If you’ve ever tried to prompt a “before → after” video with text alone, you’ve seen the usual problems: the camera slowly wanders, the subject changes identity, or the “after” doesn’t match what you had in mind.

A more repeatable approach is to bookend your generation with two anchors—your start image and your end image—then describe the motion that connects them.

Google Cloud has explicitly called out Veo 3.1’s “first frame, last frame” capability (i.e., First and Last Frame) in customer commentary (https://cloud.google.com/blog/products/ai-machine-learning/ultimate-prompting-guide-for-veo-3-1). As of 2026-05-16, Veo 3.1 is also described as stable and generally available for production on Vertex AI (https://cloud.google.com/blog/products/ai-machine-learning/ultimate-prompting-guide-for-veo-3-1).

Below is a creator-friendly workflow you can use for UGC product swaps, room makeovers, logo reveals, and recipe transformations—without turning this into a generic “prompt tips” post.

What “First and Last Frame” is (and when it beats text-only prompting)

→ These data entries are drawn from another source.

(* ===== verification/ClickHouseConn.v ===== *)
(** * internal/adapter/clickhouse: the connection

    The part of adapter.go that opens and closes the connection, with the text of the DSN.
    [net/url] is modelled as far as the credentials go: [PathEscape], and what a URL parser
    reads between [//] and the last [@] of the authority. *)
From S2P Require Import Prelude GoStrings Values GoConv Json JsonRaw.
From S2P Require Import DataSource SqlAdapter Prometheus PrometheusFacts.
From S2P Require Import StarRocks ClickHouse.
Import ClickHouse.Adapter.

Section Conn.
Context {GF : GoFmt}.
#[local] Set Default Proof Using "Type".

(** ** [net/url] *)

(** [url.PathEscape] escapes all but the unreserved bytes and these. *)
Definition path_byte (c : ascii) : bool :=
  unreserved c || Ascii.eqb c "$" || Ascii.eqb c "&" || Ascii.eqb c "+" || Ascii.eqb c ":" || Ascii.eqb c "="
  || Ascii.eqb c "@".
Fixpoint PathEscape (s : string) : string :=
  match s with
  | EmptyString => EmptyString
  | String c s' =>
      if path_byte c then String c (PathEscape s')
      else String "%" (String (upper_hex (code c / 16)) (String (upper_hex (code c mod 16)) (PathEscape s')))
  end.
(** Escapes read back; [None] is a malformed one. *)
Fixpoint PathUnescape (s : string) : option string :=
  match s with
  | EmptyString => Some EmptyString
  | String c s1 =>
      if Ascii.eqb c "%" then
        match s1 with
        | String h (String l s2) =>
            x ← hex_val h; y ← hex_val l; r ← PathUnescape s2; Some (String (byte_of (x * 16 + y)) r)
        | _ => None
        end
      else r ← PathUnescape s1; Some (String c r)
  end.
(** The text before the first of these bytes. *)
Fixpoint until (stop : ascii -> bool) (s : string) : string :=
  match s with
  | EmptyString => EmptyString
  | String c s' => if stop c then EmptyString else String c (until stop s')
  end.
Definition ends_authority (c : ascii) : bool := Ascii.eqb c "/" || Ascii.eqb c "?" || Ascii.eqb c "#".
(** [url.Parse(rawURL).User]: the name and the password, and the host with its port. *)
Definition url_user (rawURL : string) : option (string * string * string) :=
  i ← index_byte ":" rawURL;
  let rest := str_drop (S i) rawURL in
  if negb (has_prefix "//" rest) then None else
  let authority := until ends_authority (str_drop 2 rest) in
  at_ ← last_index_byte "@" authority;
  let userinfo := str_take at_ authority in
  let host := str_drop (S at_) authority in
  match index_byte ":" userinfo with
  | None => u ← PathUnescape userinfo; Some (u, EmptyString, host)
  | Some c => u ← PathUnescape (str_take c userinfo); p ← PathUnescape (str_drop (S c) userinfo); Some (u, p, host)
  end.

(** ** adapter.go *)

Definition or_text (dflt s : string) : string := if String.eqb s EmptyString then dflt else s.
Definition conn_user (a : Adapter) : string := or_text "default" (string_or_empty (Connection (config a)) "username").
Definition conn_host (a : Adapter) : string := or_text "localhost" (string_or_empty (Connection (config a)) "host").
Definition conn_database (a : Adapter) : string := or_text "default" (string_or_empty (Connection (config a)) "database").
Definition conn_password (a : Adapter) : string := string_or_empty (Connection (config a)) "password".
(** The query parameters of the DSN. *)
Definition dsn_params (options : list (string * GoVal)) (secure : bool) : url_values :=
  let compress := getStringOption options "compress" "lz4" in
  [("dial_timeout", sprint (VDuration (getDurationOption options "connection_timeout" (5 * second))));
   ("read_timeout", sprint (VDuration (getDurationOption options "read_timeout" (30 * second))))]
  ++ (if String.eqb compress "none" || String.eqb compress EmptyString then [] else [("compress", compress)])
  ++ (if secure then [("secure", "true")] else []).
Definition buildDSN (a : Adapter) : string :=
  let '(port, secure) := dsn_port (Connection (config a)) (DsOptions (config a)) in
  "clickhouse://" +:+ PathEscape (conn_user a) +:+ ":" +:+ PathEscape (conn_password a) +:+ "@" +:+ conn_host a +:+ ":"
  +:+ itoa port +:+ "/" +:+ conn_database a +:+ "?" +:+ Encode (dsn_params (DsOptions (config a)) secure).
Definition sanitizedDSN (a : Adapter) : string :=
  "clickhouse://" +:+ conn_user a +:+ ":***@" +:+ conn_host a +:+ "/" +:+ conn_database a.

Definition NewAdapter (name : string) (config : DataSourceConfig) : result Adapter :=
  match QueryBuilder.ParseAllowedTables config with
  | Ok wl => Ok {| StarRocks.name := name; config := config; db := false; allowedTables := wl; available := false;
                   circuitBreaker := None |}
  | Err err => Err (Wrap (Sprintf "clickhouse adapter %q: %w" [AStr name; AErr err]) err)
  end.

(** [open_] and [ping] are the outcomes of [sql.Open] on the DSN and of [PingContext]; the pool
    is what a new connection is configured with. *)
Definition Connect (open_ : string -> result unit) (ping : result unit) (a : Adapter) : result unit * Adapter * option Pool :=
  if db a then (Ok tt, a, None) else
  match open_ (buildDSN a) with
  | Err err => (Err (Wrap (Sprintf "clickhouse adapter %q: open connection: %w" [AStr (name a); AErr err]) err), a, None)
  | Ok _ =>
      let pool := pool_params (DsOptions (config a)) in
      match ping with
      | Err err => (Err (Wrap (Sprintf "clickhouse adapter %q: ping failed: %w" [AStr (name a); AErr err]) err), a, Some pool)
      | Ok _ => (Ok tt, set_conn true true a, Some pool)
      end
  end.
Definition Close (close : result unit) (a : Adapter) : result unit * Adapter :=
  if db a then
    (match close with
     | Err err => Err (Wrap (Sprintf "clickhouse adapter %q: close failed: %w" [AStr (name a); AErr err]) err)
     | Ok _ => Ok tt
     end, set_conn false false a)
  else (Ok tt, set_conn false false a).
End Conn.

(** ** Lemmas *)

Definition without (c : ascii) (s : string) : bool := str_forallb (fun a => negb (Ascii.eqb a c)) s.

Lemma path_byte_not_special c : path_byte c = true -> c <> "%"%char /\ ends_authority c = false.
Proof. intros H. split; [intros ->; vm_compute in H; done|]. destruct c as [[] [] [] [] [] [] [] []]; by vm_compute in H |- *. Qed.
Lemma unescape_path s : PathUnescape (PathEscape s) = Some s.
Proof.
  induction s as [|c s IH]; [done|]. simpl. destruct (path_byte c) eqn:Hc.
  - apply path_byte_not_special in Hc as [Hc _]. simpl. by rewrite (proj2 (Ascii.eqb_neq _ _) Hc), IH.
  - simpl. destruct (hex_digits c) as (-> & -> & E). simpl. by rewrite IH, E.
Qed.
Lemma path_escape_app s t : PathEscape (s +:+ t) = PathEscape s +:+ PathEscape t.
Proof. induction s as [|c s IH]; [done|]. simpl. by destruct (path_byte c); simpl; rewrite IH. Qed.
Lemma path_escape_forallb (p : ascii -> bool) s :
  p "%"%char = true -> (forall c, p (upper_hex (code c / 16)) = true /\ p (upper_hex (code c mod 16)) = true) ->
  str_forallb (fun c => negb (path_byte c) || p c) s = true -> str_forallb p (PathEscape s) = true.
Proof.
  intros Hp Hh. induction s as [|c s IH]; [done|]. simpl. intros [Hc Hs]%andb_true_iff.
  destruct (path_byte c); simpl in *; [by rewrite Hc, IH|]. destruct (Hh c) as [-> ->]. by rewrite Hp, IH.
Qed.
Lemma path_escape_in_authority s : str_forallb (fun c => negb (ends_authority c)) (PathEscape s) = true.
Proof.
  apply path_escape_forallb; [done|intros c; by destruct c as [[] [] [] [] [] [] [] []]|].
  induction s as [|c s IH]; [done|]. simpl. rewrite IH, andb_true_r. destruct (path_byte c) eqn:E; [|done].
  apply path_byte_not_special in E as [_ ->]. done.
Qed.
Lemma path_escape_without_colon s : without ":" s = true -> without ":" (PathEscape s) = true.
Proof.
  intros H. apply path_escape_forallb; [done|intros c; by destruct c as [[] [] [] [] [] [] [] []]|].
  eapply str_forallb_impl; [|exact H]. intros c ->. apply orb_true_r.
Qed.
Lemma until_app stop p c q : str_forallb (fun a => negb (stop a)) p = true -> stop c = true ->
  until stop (p +:+ String c q) = p.
Proof.
  intros Hp Hc. induction p as [|a p IH]; simpl in *; [by rewrite Hc|].
  apply andb_true_iff in Hp as [Ha%negb_true_iff Hp]. by rewrite Ha, IH.
Qed.

(** A host as it is written in a URL. *)
Definition host_ok (h : string) : bool := str_forallb (fun c => negb (ends_authority c || Ascii.eqb c "@")) h.

(** The credentials a URL parser reads are the split of name, colon, password at the first
    colon. *)
Lemma dsn_user `{GoFmt} a x r : host_ok (conn_host a) = true -> without ":" x = true ->
  conn_user a +:+ ":" +:+ conn_password a = x +:+ ":" +:+ r ->
  url_user (buildDSN a) = Some (x, r, conn_host a +:+ ":" +:+ itoa (dsn_port (Connection (config a)) (DsOptions (config a))).1).
Proof.
  intros Hh Hx Hcred. unfold buildDSN. destruct (dsn_port _ _) as [port secure]. cbn [fst].
  set (rest := conn_database a +:+ _). set (hp := conn_host a +:+ ":" +:+ itoa port).
  assert (Hhp : str_forallb (fun c => negb (ends_authority c || Ascii.eqb c "@")) hp = true).
  { unfold hp. rewrite !str_forallb_app. unfold host_ok in Hh. rewrite Hh. simpl.
    eapply str_forallb_impl; [|apply itoa_bytes]. intros c. destruct c as [[] [] [] [] [] [] [] []]; by vm_compute. }
  assert (Eraw : forall u p, "clickhouse://" +:+ u +:+ ":" +:+ p +:+ "@" +:+ conn_host a +:+ ":" +:+ itoa port +:+ "/" +:+ rest
    = "clickhouse" +:+ String ":" ("//" +:+ ((u +:+ ":" +:+ p) +:+ String "@" hp) +:+ String "/" rest)).
  { intros u p. unfold hp. cbn [String.append]. do 13 f_equal.
    do 2 (rewrite !str_app_assoc; cbn [String.append]). by rewrite ?str_app_assoc. }
  rewrite Eraw. set (cred := PathEscape (conn_user a) +:+ ":" +:+ PathEscape (conn_password a)).
  assert (Ecred : cred = PathEscape x +:+ String ":" (PathEscape r)).
  { unfold cred. change (String ":" (PathEscape r)) with (PathEscape (":" +:+ r)). rewrite <- path_escape_app, <- Hcred, path_escape_app. done. }
  unfold url_user. rewrite index_byte_app by done. cbn [mbind option_bind].
  rewrite str_drop_after. change (has_prefix "//" _) with true. cbn [negb].
  change (str_drop 2 ("//" +:+ ?s)) with s.
  rewrite until_app; [|rewrite str_forallb_app|done].
  2: { unfold cred. rewrite !str_forallb_app, !path_escape_in_authority. simpl.
       eapply str_forallb_impl; [|exact Hhp]. intros c. cbv beta. rewrite negb_orb. by intros [-> _]%andb_true_iff. }
  rewrite last_index_byte_app.
  2: { eapply str_forallb_impl; [|exact Hhp]. intros c. cbv beta. rewrite negb_orb. by intros [_ ->]%andb_true_iff. }
  cbn [mbind option_bind]. rewrite str_take_app, str_drop_after.
  rewrite Ecred, index_byte_app by by apply path_escape_without_colon.
  rewrite str_take_app, str_drop_after, unescape_path.
  cbn [mbind option_bind]. by rewrite unescape_path.
Qed.

Lemma split_at_byte c s : without c s = false -> exists x y, without c x = true /\ s = x +:+ String c y.
Proof.
  unfold without. induction s as [|a s IH]; [done|]. simpl. destruct (Ascii.eqb_spec a c) as [->|Hne]; simpl.
  - intros _. by exists EmptyString, s.
  - intros (x & y & Hx & ->)%IH. exists (String a x), y. split; [|done]. simpl. by rewrite (proj2 (Ascii.eqb_neq _ _) Hne).
Qed.

(** the credentials in the DSN.  Escaped as they are, they read back as they were configured,
    whatever bytes they contain, if and only if the user name has no colon: [PathEscape]
    leaves a colon alone, and what follows the first one becomes part of the password. *)
Theorem dsn_credentials `{GoFmt} a : host_ok (conn_host a) = true ->
  let target := conn_host a +:+ ":" +:+ itoa (dsn_port (Connection (config a)) (DsOptions (config a))).1 in
  (url_user (buildDSN a) = Some (conn_user a, conn_password a, target) <-> without ":" (conn_user a) = true)
  /\ (forall x y, without ":" x = true -> conn_user a = x +:+ ":" +:+ y ->
      url_user (buildDSN a) = Some (x, y +:+ ":" +:+ conn_password a, target)).
Proof.
  intros Hh target. assert (H2 : forall x y, without ":" x = true -> conn_user a = x +:+ ":" +:+ y ->
      url_user (buildDSN a) = Some (x, y +:+ ":" +:+ conn_password a, target)).
  { intros x y Hx E. apply dsn_user; [done..|]. by rewrite E, !str_app_assoc. }
  split; [|done]. split; [|intros Hu; by apply dsn_user].
  intros E. destruct (without ":" (conn_user a)) eqn:Hu; [done|].
  destruct (split_at_byte ":" _ Hu) as (x & y & Hx & Exy). pose proof (H2 x y Hx Exy) as E2.
  rewrite E2 in E. injection E as E _. rewrite E in Hx. congruence.
Qed.

(** ** Witness *)

Definition demo_conn (user : string) : StarRocks.Adapter :=
  {| name := "ch";
     config := {| DsName := "ch"; DsType := "clickhouse"; Enabled := true;
                  Connection := [("host", VString "db.example"); ("username", VString user); ("password", VString "p@s/s:w")];
                  DsOptions := [("secure", VBool true)] |};
     db := false; allowedTables := ∅; available := false; circuitBreaker := None |}.
(** Name [svc] and name [svc:eu], with the password [p@s/s:w]. *)
Lemma dsn_credentials_witness :
  url_user (buildDSN (GF := FuncMap.demo_fmt) (demo_conn "svc")) = Some ("svc", "p@s/s:w", "db.example:9440")
  /\ url_user (buildDSN (GF := FuncMap.demo_fmt) (demo_conn "svc:eu")) = Some ("svc", "eu:p@s/s:w", "db.example:9440").
Proof.
  split.
  - exact (proj2 (proj1 (@dsn_credentials FuncMap.demo_fmt (demo_conn "svc") ltac:(reflexivity))) ltac:(reflexivity)).
  - exact (proj2 (@dsn_credentials FuncMap.demo_fmt (demo_conn "svc:eu") ltac:(reflexivity)) "svc" "eu" ltac:(reflexivity) ltac:(reflexivity)).
Defined.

First and Last Frame means you provide (or otherwise lock) a specific opening frame and a specific closing frame, then prompt Veo to generate the transition in between.

This tends to beat text-only prompting when:

You need an exact “after” (a finished room, a plated dish, a product colorway) rather than “something like it.”
You’re making before/after reveals where continuity matters more than novelty.
You’re doing brand work (logos, packaging) where drift and extra objects can ruin the shot.

Veo prompt guidance commonly breaks direction down into things like shot framing and motion, style, lighting, character descriptions, location, action, and dialogue—useful categories to structure your transition prompt (https://deepmind.google/models/veo/prompt-guide/).

Prep: picking the right two images

Your frames are your creative constraints. The cleaner they are, the less your prompt has to “fight.”

Composition: lock the geometry

Aim for the same:

Camera position (height, angle)
Focal length feel (wide vs. normal vs. tele)
Subject scale (how big your product/person is in frame)
Horizon lines and key background anchors

If your “after” is shot from a slightly different angle, Veo may try to invent a camera move to reconcile the mismatch—often perceived as drift.

Subject lock: keep identity consistent

For people or recurring objects, continuity is everything:

Keep wardrobe/props consistent unless the change is the point.
Avoid conflicting descriptors (e.g., “red hoodie” in text when the first frame is blue).
Keep hair, accessories, labels, and hero features visible in both frames.

If you want the subject to change (e.g., plain wall → mural), keep the non-changing elements consistent (window position, floor pattern, countertop edge).

Match lighting (or make the lighting change intentional)

Lighting inconsistencies often look like a “filter jump.” Decide whether lighting is:

Constant (best for product swaps and logos)
Part of the transformation (e.g., dull “before” → bright “after,” but then prompt it explicitly as a gradual brightening)

The 4-part prompt scaffold for transitions

A good transition prompt is not long—it’s complete. A simple scaffold:

What stays the same (camera, framing, subject identity, background anchors)
What changes (the transformation details)
How it moves (motion path, reveal mechanic, pacing)
Look + sound (style, lighting, optional dialogue or SFX)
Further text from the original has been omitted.